Forgotten Books: The Girl in the Golden Atom - Ray Cummings

Science fiction existed long before people ever called it that, of course, dating back to Jules Verne and H.G. Wells and quite possibly earlier. And there was quite a bit of it published in the pulps before the term came into existence. A couple of examples are the debut novelette by Ray Cummings, “The Girl in the Golden Atom”, originally published in ARGOSY in 1919, and its novel-length sequel, “The People of the Golden Atom”, published a year later, which were combined into the novel THE GIRL IN THE GOLDEN ATOM in 1923. That novel has been reprinted numerous times, often in an abridged version.

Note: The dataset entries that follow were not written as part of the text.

(** What one operation does to the tables. *)
Lemma apply_op_effect (db : DB) (o : Op) :
  exists kept more,
    appointments (apply_op db o) = kept ++ more
    /\ Forall2 row_step (appointments db) kept
    /\ Forall (fun a => Appointment.id a = appointments_id_seq db
                        /\ Appointment.status a = PENDING
                        /\ Appointment.confirmation_time a = None) more
    /\ (List.length more <= 1)%nat
    /\ appointments_id_seq db <= appointments_id_seq (apply_op db o)
    /\ (more <> [] ->
        appointments_id_seq (apply_op db o) = appointments_id_seq db + 1)
    /\ Forall2 same_slot (slots db) (slots (apply_op db o)).
Proof.
  assert (Hsame : forall db', slots db' = slots db ->
            appointments db' = appointments db ->
            appointments_id_seq db <= appointments_id_seq db' ->
            exists kept more,
              appointments db' = kept ++ more
              /\ Forall2 row_step (appointments db) kept
              /\ Forall (fun a => Appointment.id a = appointments_id_seq db
                                  /\ Appointment.status a = PENDING
                                  /\ Appointment.confirmation_time a = None)
                   more
              /\ (List.length more <= 1)%nat
              /\ appointments_id_seq db <= appointments_id_seq db'
              /\ (more <> [] ->
                  appointments_id_seq db' = appointments_id_seq db + 1)
              /\ Forall2 same_slot (slots db) (slots db')).
  { intros db' Hs Ha Hq. exists (appointments db), [].
    rewrite Ha, Hs, app_nil_r. repeat split; auto.
    - apply Forall2_same. apply row_same.
    - congruence.
    - apply Forall2_same. apply same_slot_refl. }
  destruct o as [fails now body | fails now id | fails id | fails now];
    simpl.
  - destruct (book_effect fails now body db)
      as [(Hs & Ha & Hq) | (sid & a & Hsid & Hnew & Hbook)].
    + apply Hsame; try assumption. destruct Hq as [Hq | Hq]; lia.
    + rewrite Hbook. simpl.
      destruct (new_appointment_fields _ _ _ _ Hnew)
        as (Hid & _ & Hst & _ & Hct).
      exists (appointments db), [a]. repeat split; auto; try lia.
      * apply Forall2_same. apply row_same.
      * apply (update_slot_same_slot true sid
                 (mkDB (slots db) (appointments db ++ [a])
                    (appointments_id_seq db + 1))).
  - destruct (confirm_effect fails now id db) as [H | (n & _ & H)];
      rewrite H.
    + apply Hsame; auto. lia.
    + simpl. exists (map (fun a => if confirmable n a
                                   then confirm_row now a else a)
                       (appointments db)), [].
      rewrite app_nil_r. repeat split; auto; try lia; try congruence.
      * apply Forall2_map_step. intros a.
        destruct (confirmable n a) eqn:E; [| apply row_same].
        apply confirmable_iff in E. apply row_confirmed. tauto.
      * apply Forall2_same. apply same_slot_refl.
  - destruct (cancel_effect fails id db)
      as [H | (n & a & rest & _ & _ & H)]; rewrite H.
    + apply Hsame; auto. lia.
    + simpl. exists (map (fun b => if Appointment.id b =? n
                                   then Appointment.set_status CANCELLED b
                                   else b) (appointments db)), [].
      rewrite app_nil_r. repeat split; auto; try lia; try congruence.
      * apply Forall2_map_step. intros b.
        destruct (Appointment.id b =? n);
          [apply row_cancelled | apply row_same].
      * apply (update_slot_same_slot false (Appointment.slot_id a)
                 (update_cancelled n db)).
  - destruct (sweep_tick_all_or_nothing fails now db) as [H | H];
      rewrite H.
    + rewrite sweep_tick_ok. unfold expire_pending. cbn [snd].
      cbn [slots appointments appointments_id_seq].
      exists (map (fun a => if expired now a
                            then Appointment.set_status FAILED a else a)
                (appointments db)), [].
      rewrite app_nil_r. repeat split; auto; try lia; try congruence.
      * apply Forall2_map_step. intros a.
        destruct (expired now a) eqn:E; [| apply row_same].
        apply expired_iff in E. apply row_failed. apply E.
      * apply Forall2_map_step. intros s.
        destruct (existsb _ _);
          [apply same_slot_set | apply same_slot_refl].
    + apply Hsame; auto. lia.
Qed.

I just read the original pulp versions, courtesy of an upcoming reprint edition from Beb Books. Sometimes these eighty- and ninety-year-old pulp yarns don’t hold up well for today’s readers. What about THE GIRL IN THE GOLDEN ATOM? Well, it does and it doesn’t.

The original novelette finds five men sitting around their club (gentlemen used to belong to clubs, you know, where they would sit around and smoke and drink brandy and tell each other about their adventures): The Chemist, The Doctor, The Banker, The Big Business Man, and The Very Young Man. Yes, that’s how Cummings refers to them throughout, although eventually he does reveal their names. It seems that The Chemist has discovered by using a super-high-powered microscope that there are worlds within worlds and habitated universes within the very atoms of everything that makes up our world. He has also developed chemicals that will allow him to shrink and enlarge, so he can visit the universe he has discovered within the atoms of his mother’s golden wedding ring. In other words, Cummings was there first with the idea that sparked the plots for countless comic books and movies later on.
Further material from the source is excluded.